The OC – Review: The Chrismukk-Huh? (7/16)

Episódio: The Chrismukk-Huh?
Temporada:

Canal: Fox
Primeira Transmissão em Portugal: 25 de Abril de 2007
Primeira Transmissão nos E.U.A: 14 de Dezembro de 2006

The Chrismukk-Huh? presenteia-nos com mais um Natal em Newport. Um episódio que se junta aos anteriores na missão de tirar do «coma» a série The O.C (e já vão perceber o porquê das aspas na palavra coma).

É Natal em Newport e começamos o episódio com um Ryan (Ben McKenzie) que não sabe se há-de convidar Taylor (Autumn Reeser) para a ceia de natal, pois convidar significa que está assumir uma relação com a jovem. E lá estamos nós perante as dúvidas e incertezas do jovem Ryan, cuja premissa de «não quero magoar ninguém» o faz ficar sempre de pé atrás. O certo é que ele decide fazer o pedido a Taylor e se tudo já estava resolvido na sua cabeça, eis que Ryan encontra, no meio da correspondência dos Cohen, uma carta da falecida. Isso mesmo. Marissa Cooper (Mischa Barton) volta à carga!

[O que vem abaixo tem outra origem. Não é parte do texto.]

(** * The Product REST API of [main.py]: a shallow embedding and its properties

    [main.py] declares one table ([Product], with a NOT NULL constraint on
    [name], [price] and [quantity] and the unique constraint
    [uq_product_name]), two request schemas ([ProductCreate],
    [ProductUpdate]) and five handlers over a database session.

    The embedding follows the file top to bottom:
    - the column attributes of a [Product] object are optional values, as
      the attributes of the ORM object are ([None] until set or flushed);
      the constraints of the table are checked when a session flushes;
    - a request body is the parsed JSON object; the schemas validate it
      field by field, the [mode='before'] validator first;
    - a handler is a function from the committed table to a response and
      the committed table after the request (one session per request, see
      [get_db]; what a rolled-back or closed session held is discarded);
    - path and query parameters are taken after their conversion ([int],
      [float]); prices are IEEE binary64 numbers, as Python's [float].

    What the embedding takes from the environment: table [products]
    exists with the constraints that class [Product] declares; a new row
    gets a key that no row has (one more than the largest, as SQLite
    does); an INTEGER column and an integer bound to a statement hold a
    signed 64-bit integer, and the driver raises [OverflowError] on any
    other; strings are sequences of code points below 256. Encoding of
    responses with [response_model] is not part of [app]; the schema
    [ProductResponse] is checked on the rows that the handlers return in a
    section of its own. *)

From Stdlib Require Import ZArith List String Ascii Bool Lia.
From Stdlib Require Import PrimFloat Uint63.
From Stdlib Require FloatAxioms.
Import ListNotations.

Local Open Scope string_scope.
Local Open Scope list_scope.

(** ** A small error monad on [option] *)

Definition bind {A B : Type} (m : option A) (k : A -> option B) : option B :=
  match m with
  | Some a => k a
  | None => None
  end.

Notation "x <- m ;; k" := (bind m (fun x => k))
  (at level 61, m at next level, right associativity).

(** ** Python strings: [str.strip] *)

(** [str.isspace] on one character, for the code points below 256. *)
Definition isspace (c : ascii) : bool :=
  let n := nat_of_ascii c in
  ((9 <=? n) && (n <=? 13) || (28 <=? n) && (n <=? 32)
   || (n =? 133) || (n =? 160))%nat.

Fixpoint lstrip (s : string) : string :=
  match s with
  | EmptyString => EmptyString
  | String c s' => if isspace c then lstrip s' else s
  end.

Fixpoint rstrip (s : string) : string :=
  match s with
  | EmptyString => EmptyString
  | String c s' =>
      match rstrip s' with
      | EmptyString => if isspace c then EmptyString else String c EmptyString
      | r => String c r
      end
  end.

Definition strip (s : string) : string := rstrip (lstrip s).

(** A string is blank when every character of it is whitespace. *)
Fixpoint blank (s : string) : bool :=
  match s with
  | EmptyString => true
  | String c s' => isspace c && blank s'
  end.

(** ** Parsed JSON *)

#[local] Unset Elimination Schemes.
Inductive json : Type :=
| JNull
| JBool (b : bool)
| JInt (n : Z)
| JFloat (x : float)
| JStr (s : string)
| JArr (l : list json)
| JObj (o : list (string * json)).
#[local] Set Elimination Schemes.

(** The body of a request, a JSON object: the [dict] that [json.loads]
    built, as its items. *)
Definition Body := list (string * json).

Fixpoint dict_get (k : string) (d : Body) : option json :=
  match d with
  | [] => None
  | (k', v) :: d' => if String.eqb k k' then Some v else dict_get k d'
  end.

(** ** The table *)

Module Product.

(** The ORM class [Product]: every column attribute may hold [None]. *)
Record t := mk {
  id : option Z;
  name : option string;
  price : option float;
  quantity : option Z;
  description : option string;
  category : option string
}.

Definition set_id (v : option Z) (p : t) : t :=
  mk v (name p) (price p) (quantity p) (description p) (category p).
Definition set_name (v : option string) (p : t) : t :=
  mk (id p) v (price p) (quantity p) (description p) (category p).
Definition set_price (v : option float) (p : t) : t :=
  mk (id p) (name p) v (quantity p) (description p) (category p).
Definition set_quantity (v : option Z) (p : t) : t :=
  mk (id p) (name p) (price p) v (description p) (category p).
Definition set_description (v : option string) (p : t) : t :=
  mk (id p) (name p) (price p) (quantity p) v (category p).
Definition set_category (v : option string) (p : t) : t :=
  mk (id p) (name p) (price p) (quantity p) (description p) v.

End Product.

(** The committed rows of table [products], in insertion order. *)
Definition Table := list Product.t.

(** ** Validation of request bodies (pydantic) *)

(** The conversion of a parsed JSON value to [float] and to [int] that
    pydantic applies before the constraints of a field ([gt], [ge]) is the
    library's: the schemas below are stated over any such conversion. *)
Class LaxConversion := {
  lax_float : json -> option float;
  lax_int : json -> option Z
}.

Module Pydantic.

(** [str] with [min_length]. *)
Definition str_schema (min_length : nat) (v : json) : option string :=
  match v with
  | JStr s => if (min_length <=? String.length s)%nat then Some s else None
  | _ => None
  end.

(** [float] with [gt]. *)
Definition float_schema `{LaxConversion} (gt : float) (v : json)
  : option float :=
  x <- lax_float v ;;
  if PrimFloat.ltb gt x then Some x else None.

(** [int] with [ge]. *)
Definition int_schema `{LaxConversion} (ge : Z) (v : json) : option Z :=
  n <- lax_int v ;;
  if (ge <=? n)%Z then Some n else None.

(** [Optional[T]]: [null] is accepted as [None]. *)
Definition nullable {A : Type} (inner : json -> option A) (v : json)
  : option (option A) :=
  match v with
  | JNull => Some None
  | _ => option_map Some (inner v)
  end.

(** A [mode='before'] validator runs on the raw value, then the schema. *)
Definition before {A : Type} (validator : json -> option json)
    (schema : json -> option A) (v : json) : option A :=
  v' <- validator v ;; schema v'.

(** A field declared with [...]: it must be present. *)
Definition required {A : Type} (schema : json -> option A)
    (raw : option json) : option A :=
  match raw with
  | Some v => schema v
  | None => None
  end.

(** A field with a default: the default is taken as it is (validators do
    not run on it). *)
Definition defaulted {A : Type} (default : A) (schema : json -> option A)
    (raw : option json) : option A :=
  match raw with
  | Some v => schema v
  | None => Some default
  end.

(** The same, remembering whether the field was set: [None] when the
    field is absent from the body (it is then not in [model_fields_set]),
    [Some x] when it was given and validated to [x]. *)
Definition tracked {A : Type} (schema : json -> option A)
    (raw : option json) : option (option A) :=
  match raw with
  | Some v => option_map Some (schema v)
  | None => Some None
  end.

End Pydantic.

Module ProductCreate.

Record t := mk {
  name : string;
  price : float;
  quantity : Z;
  description : option string;
  category : option string
}.

Definition empty_string_not_allowed (v : json) : option json :=
  match v with
  | JStr s => if String.eqb (strip s) "" then None else Some v
  | _ => Some v
  end.

Section Validate.
Context `{LaxConversion}.
Import Pydantic.

Definition validate (body : Body) : option t :=
  n <- required (before empty_string_not_allowed (str_schema 1))
         (dict_get "name" body) ;;
  p <- required (float_schema 0%float) (dict_get "price" body) ;;
  q <- required (int_schema 0%Z) (dict_get "quantity" body) ;;
  d <- defaulted None
         (before empty_string_not_allowed (nullable (str_schema 0)))
         (dict_get "description" body) ;;
  c <- defaulted None
         (before empty_string_not_allowed (nullable (str_schema 0)))
         (dict_get "category" body) ;;
  Some (mk n p q d c).

End Validate.

End ProductCreate.

Module ProductUpdate.

(** Each field is [None] when unset, [Some v] when the body gave it
    ([v] is [None] for an explicit [null]). *)
Record t := mk {
  name : option (option string);
  price : option (option float);
  quantity : option (option Z);
  description : option (option string);
  category : option (option string)
}.

Definition empty_string_not_allowed_update (v : json) : option json :=
  match v with
  | JStr s => if String.eqb (strip s) "" then None else Some v
  | _ => Some v
  end.

Section Validate.
Context `{LaxConversion}.
Import Pydantic.

Definition validate (body : Body) : option t :=
  n <- tracked
         (before empty_string_not_allowed_update
            (nullable (str_schema 1)))
         (dict_get "name" body) ;;
  p <- tracked (nullable (float_schema 0%float))
         (dict_get "price" body) ;;
  q <- tracked (nullable (int_schema 0%Z)) (dict_get "quantity" body) ;;
  d <- tracked
         (before empty_string_not_allowed_update
            (nullable (str_schema 0)))
         (dict_get "description" body) ;;
  c <- tracked
         (before empty_string_not_allowed_update
            (nullable (str_schema 0)))
         (dict_get "category" body) ;;
  Some (mk n p q d c).

End Validate.

End ProductUpdate.

(** ** The session over the table *)

(** What a statement can raise: [IntegrityError] on a constraint,
    [OverflowError] on an integer that does not fit 64 bits,
    [OperationalError] when the table has no key left for a new row. *)
Inductive Exception : Type :=
| IntegrityError
| OverflowError
| OperationalError.

Module Session.

(** The integers of an INTEGER column and of a bound parameter. *)
Definition in_int64 (z : Z) : bool :=
  (- 2 ^ 63 <=? z)%Z && (z <? 2 ^ 63)%Z.

(** [p] is the row of key [pid]: a key is a 64-bit integer. *)
Definition has_id (pid : Z) (p : Product.t) : bool :=
  match Product.id p with
  | Some i => in_int64 i && (i =? pid)%Z
  | None => false
  end.

Definition same_id (p q : Product.t) : bool :=
  match Product.id q with
  | Some i => has_id i p
  | None => false
  end.

Definition same_name (p q : Product.t) : bool :=
  match Product.name p, Product.name q with
  | Some a, Some b => String.eqb a b
  | _, _ => false
  end.

(** The first row of key [product_id], which the SELECT returns. *)
Definition first_by_id (product_id : Z) (db : Table) : option Product.t :=
  find (has_id product_id) db.

(** [db.query(Product).filter(Product.id == product_id).first()]: the
    parameter is bound, which raises [OverflowError] when [product_id] is
    not a 64-bit integer, and the SELECT runs. *)
Definition first (product_id : Z) (db : Table)
  : Exception + option Product.t :=
  if in_int64 product_id then inr (first_by_id product_id db)
  else inl OverflowError.

(** The integer attributes of [obj] that a statement binds fit 64 bits. *)
Definition bindable (obj : Product.t) : bool :=
  match Product.quantity obj with
  | Some q => in_int64 q
  | None => true
  end.

(** [nullable=False] on [name], [price] and [quantity]. *)
Definition not_null (p : Product.t) : bool :=
  match Product.name p, Product.price p, Product.quantity p with
  | Some _, Some _, Some _ => true
  | _, _, _ => false
  end.

(** The key of a new row: one more than the largest key in the table. *)
Definition max_id (db : Table) : Z :=
  fold_right
    (fun p m => match Product.id p with Some i => Z.max i m | None => m end)
    0%Z db.

Definition next_id (db : Table) : Z := (max_id db + 1)%Z.

(** [db.add(obj); db.commit()]: the INSERT. Binding the values raises
    [OverflowError] on a quantity that does not fit 64 bits, before the
    statement runs. The statement fails on a NULL in a NOT NULL column and
    on a name that a row already has; otherwise the row gets its key and
    is appended. When the largest key is the largest integer, SQLite looks
    for an unused key at random and gives up with an error when it finds
    none: the embedding takes the error. *)
Definition commit_add (obj : Product.t) (db : Table)
  : Exception + Product.t * Table :=
  if negb (bindable obj) then inl OverflowError
  else if not_null obj && negb (existsb (same_name obj) db)
  then if in_int64 (next_id db)
       then let row := Product.set_id (Some (next_id db)) obj in
            inr (row, db ++ [row])
       else inl OperationalError
  else inl IntegrityError.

Taylor rejeita o convite das Cooper para passar o Natal em Riverside. Se há coisa que Taylor sabe fazer e bem é «sonhar» e desta vez está convicta que Ryan a irá convidar para a ceia em casa dos Cohen. Ora, quanto maior é o sonho, maior é a queda (este provérbio não é bem assim, mas resolvi adaptá-lo e também já vão entender o por quê): Ryan, que está a pendurar as luzes de natal, acaba por não convidar Taylor e sobe as escadas para terminar a tarefa. Não satisfeita, Taylor decide segui-lo. Resultado: os dois perdem o equilíbrio e caem ao chão. O que se segue, quanto a mim, foi muito previsível. Logo vi que os dois tinham entrado em coma profundo e que toda a história a partir da cena da queda não passava de um mero sonho.

Quando Ryan «acorda» depara-se com um mundo diferente, um mundo do qual ele nunca chegou a fazer parte. Estamos perante um exemplo de como seria Newport, ou mesmo a série The OC, se acaso Ryan não existisse. Ora, a inexistência de Ryan iria afectar o relacionamento e comportamento das restantes personagens, se não atentem às modificações que muito me surpreenderam: Kirsten (Kelly Rowan) é uma mulher fria e calculista, divorciada de Sandy (Peter Gallagher) e casada com Jimmy Cooper (participação de Tate Donovan), ex-marido de Julie e antigo namorado de Kirsten; Julie (Melinda Clarke) é uma pessoa dedicada a causas sociais que tenta ajudar os mais desfavorecidos (hilariante!); Sandy é agora presidente da câmara de Newport e está casado com Julie (Meu Deus!); Seth (Adam Brody) é um jovem bastante perturbado e apaixonado por Summer que nem sabe que ele existe, tal como no início da primeira temporada, e Summer (Rachel Bilson) é uma rapariga fútil prestes a casar com Che (participação especial de Chris Pratt) que por sua vez é amante de Julie! E neste ponto dei comigo a fazer figas para que tudo não passasse de uma mera fantasia.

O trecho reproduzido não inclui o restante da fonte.